● **WORKING DATA**
Lemma wp_four_rounds P0 P1 P2 P3 P4 st1 st2 (st3 st4 : Context -> M core Context) c1 c2 c1' c2' s0 s :
  at_line P0 s0 ["hello!"%string] s ->
  round_ok P0 P1 st1 c1 -> round_ok P1 P2 st2 c2 -> round_ok P2 P3 (st3 c1) c1' -> round_ok P3 P4 (st4 c2) c2' ->
  ctx_i c1 = 1 -> ctx_i c2 = 9 -> ctx_i c1' = 2 -> ctx_i c2' = 8 ->
  wp (c1 ← st1; expect say 1 c1 (c2 ← st2; expect say 9 c2 (
      c1 ← st3 c1; expect say 2 c1 (c2 ← st4 c2; expect say 8 c2 (bye say)))))
    (passed P4 s0 ["hello!"; "i=1"; "i=9"; "i=2"; "i=8"; "bye!"]%string) s.
Proof.
  intros Ha [S1 H1] [S2 H2] [S3 H3] [S4 H4] E1 E2 E3 E4.
  eapply (wp_round P1 c1 _ "i=1"); [by apply H1|done|done|done|]. intros s1 A1.
  eapply (wp_round P2 c2 _ "i=9"); [by apply H2|done|done|done|]. intros s2 A2.
  eapply (wp_round P3 c1' _ "i=2"); [by apply H3|done|done|done|]. intros s3 A3.
  eapply (wp_round P4 c2' _ "i=8"); [by apply H4|done|done|done|]. intros s4 A4.
  eapply wp_mono; [eapply (wp_bye P4); [done|exact A4|by vm_compute]|]. done.
Qed.

(** A call of an application that only computes. *)
Lemma wp_call_pure lo up off T R s0 ls apps a c c' Q s :
  stable hi print_flag R -> at_line R s0 ls s -> only_app apps a c ->
  window s lo up off T -> readable lo up (base a) (Z.of_nat (length (image a))) ->
  image_at (pmem s) (base a + off) (image a) -> run a c = mret c' ->
  (forall s', at_line R s0 ls s' -> Q c' s') -> wp (call apps c) Q s.
Proof.
  intros Hs [HR E] Ho Hw Hr Hi Hrun HQ. eapply wp_call_app; [exact Hw|exact Hr|exact Hi|exact Ho|].
  intros s' [Hq E']. rewrite Hrun. apply wp_ret, HQ. split; [by apply (sb_quiet _ _ _ Hs s)|congruence].
Qed.
End Lines.

(** ** Memory that holds images *)

Definition holding (hs : list (Z * list Z)) (m : mem) : Prop := Forall (fun h => image_at m h.1 h.2) hs.

(** The slot [x] is outside all images. *)
Definition clear_of (hs : list (Z * list Z)) (x : Z) : Prop :=
  Forall (fun h => x + 8 <= h.1 \/ h.1 + Z.of_nat (length h.2) <= x) hs.

Lemma holding_update hs m m' x :
  slot_update m m' (fun y => y = x) -> clear_of hs x -> holding hs m -> holding hs m'.
Proof.
  intros Hu Hc Hh. unfold holding, clear_of in *. rewrite Forall_forall in *. intros h Hin.
  eapply image_at_update; [exact Hu|by apply Hc|by apply Hh].
Qed.

Lemma holding_in hs m a l : holding hs m -> (a, l) ∈ hs -> image_at m a l.
Proof. intros Hh Hin. exact (proj1 (Forall_forall _ _) Hh (a, l) Hin). Qed.

Lemma holding_sub hs hs' m : hs' ⊆ hs -> holding hs m -> holding hs' m.
Proof. intros Hs Hh. apply Forall_forall. intros h Hin. exact (proj1 (Forall_forall _ _) Hh h (Hs h Hin)). Qed.

(** An application of the programs: its image is linked into the friend, outside the
    memory the programs use, and fits a page. *)
Record app_ok (hi print_flag : Z) (a : app) : Prop := {
  ao_source : 0 <= source a /\ source a + Z.of_nat (length (image a)) <= hi * 4096;
  ao_scratch : source a + Z.of_nat (length (image a)) <= 0x310000 \/ 0x900000 <= source a;
  ao_flag : clear_of [(source a + OFFSET, image a)] (flag_slot print_flag);
  ao_size : Z.of_nat (length (image a)) <= 0x1000;
  ao_second : 0 < second a < Z.of_nat (length (image a))
}.

Definition source_of (a : app) : Z * list Z := (source a + OFFSET, image a).

Lemma source_clear hi print_flag a x :
  app_ok hi print_flag a -> x mod 8 = 0 -> x = flag_slot print_flag \/ scratch x -> clear_of [source_of a] x.
Proof.
  intros Ha Hm [->|Hs]; [apply Ha|]. apply Forall_singleton. unfold source_of, scratch in *. cbn [fst snd]. unfold OFFSET.
  pose proof (ao_scratch _ _ _ Ha). pose proof (Z.div_mod x 8 ltac:(done)). lia.
Qed.

(** The frames the programs copy images to. *)
Definition in_scratch (h : Z * list Z) : Prop :=
  0x80310000 <= h.1 /\ h.1 + Z.of_nat (length h.2) <= 0x80900000.

Lemma clear_app hs1 hs2 x : clear_of (hs1 ++ hs2) x <-> clear_of hs1 x /\ clear_of hs2 x.
Proof. apply Forall_app. Qed.

Lemma scratch_clear hs x : Forall in_scratch hs -> x mod 8 = 0 -> ~ scratch x -> clear_of hs x.
Proof.
  intros Hf Hm Hx. eapply Forall_impl; [exact Hf|]. intros h [H1 H2]. unfold scratch in Hx.
  pose proof (Z.div_mod x 8 ltac:(done)). lia.
Qed.

(** A frame of a page, and another page of it. *)
Lemma page_clear b l x :
  b mod 0x1000 = 0 -> Z.of_nat (length l) <= 0x1000 -> x mod 8 = 0 -> x / 0x1000 <> b / 0x1000 ->
  clear_of [(b, l)] x.
Proof.
  intros Hb Hl Hm Hne. apply Forall_singleton. cbn [fst snd].
  pose proof (Z.div_mod x 0x1000 ltac:(done)). pose proof (Z.mod_pos_bound x 0x1000 ltac:(done)).
  pose proof (Z.div_mod b 0x1000 ltac:(done)). pose proof (Z.div_mod x 8 ltac:(done)). lia.
Qed.

Lemma in_page b n x : b mod 0x1000 = 0 -> n <= 0x1000 -> b <= x < b + n -> x / 0x1000 = b / 0x1000.
Proof.
  intros Hb Hn Hx. pose proof (Z.div_mod b 0x1000 ltac:(done)). symmetry.
  apply (Z.div_unique_pos x 0x1000 (b / 0x1000) (x - b)); lia.
Qed.

(** ** 021, 022 and 023: images in the memory of the runtime *)
Section Runtime.
Context `{TlbPolicy} `{Channel} (hi : Z) (T : Z -> Prop) (print_flag : Z) (apps : list app).
Hypothesis flag_good : flag_ok hi T print_flag.
Hypothesis hi_ok : 0x900 <= hi <= 0x40000.
Hypothesis apps_ok : Forall (app_ok hi print_flag) apps.

Abbreviation say := (puts print_flag).

(** The runtime's memory, with the applications linked into the friend and the images
    [hs] in the scratch memory. *)
Definition loaded (hs : list (Z * list Z)) (s : core) : Prop :=
  old_runtime hi T s /\ holding (hs ++ (source_of <$> apps)) (pmem s).

Lemma sources_clear x :
  x mod 8 = 0 -> x = flag_slot print_flag \/ scratch x -> clear_of (source_of <$> apps) x.
Proof.
  intros Hm Hx. apply Forall_fmap. eapply Forall_impl; [exact apps_ok|]. intros a Ha.
  exact (proj1 (Forall_singleton _ _) (source_clear _ _ _ _ Ha Hm Hx)).
Qed.

Lemma flag_slot_mod : flag_slot print_flag mod 8 = 0.
Proof. by apply Z.mod_mul. Qed.

Lemma flag_clear hs : Forall in_scratch hs -> clear_of (hs ++ (source_of <$> apps)) (flag_slot print_flag).
Proof.
  intros Hs. apply clear_app. split.
  - apply scratch_clear; [done|apply flag_slot_mod|apply flag_good].
  - apply sources_clear; [apply flag_slot_mod|by left].
Qed.

Lemma loaded_stable hs : Forall in_scratch hs -> stable hi print_flag (loaded hs).
Proof.
  intros Hs. split.
  - intros s s' Hq [H1 H2]. split; [by eapply runtime_quiet|]. by rewrite (qu_mem _ _ Hq).
  - intros s s' Ht [H1 H2]. split; [eapply runtime_touched; [exact Ht|apply flag_good|done]|].
    eapply holding_update; [apply Ht|by apply flag_clear|done].
  - intros s [H1 _]. exists T. apply H1.
Qed.

Lemma loaded_sub hs hs' s : hs' ⊆ hs -> loaded hs s -> loaded hs' s.
Proof.
  intros Hs [H1 H2]. split; [exact H1|]. eapply holding_sub; [|exact H2]. intros h. rewrite !elem_of_app.
  intros [Hh|Hh]; [left; exact (Hs h Hh)|right; exact Hh].
Qed.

● **ACTIVITY**
Would you please copy exactly the part of the entries above that begins at the line containing "Lemma sources_clear x" and ends at the line containing "- apply scratch_clear;", both lines included?

● **OUTPUT OF THE EXERCISE**
Lemma sources_clear x :
  x mod 8 = 0 -> x = flag_slot print_flag \/ scratch x -> clear_of (source_of <$> apps) x.
Proof.
  intros Hm Hx. apply Forall_fmap. eapply Forall_impl; [exact apps_ok|]. intros a Ha.
  exact (proj1 (Forall_singleton _ _) (source_clear _ _ _ _ Ha Hm Hx)).
Qed.

Lemma flag_slot_mod : flag_slot print_flag mod 8 = 0.
Proof. by apply Z.mod_mul. Qed.

Lemma flag_clear hs : Forall in_scratch hs -> clear_of (hs ++ (source_of <$> apps)) (flag_slot print_flag).
Proof.
  intros Hs. apply clear_app. split.
  - apply scratch_clear; [done|apply flag_slot_mod|apply flag_good].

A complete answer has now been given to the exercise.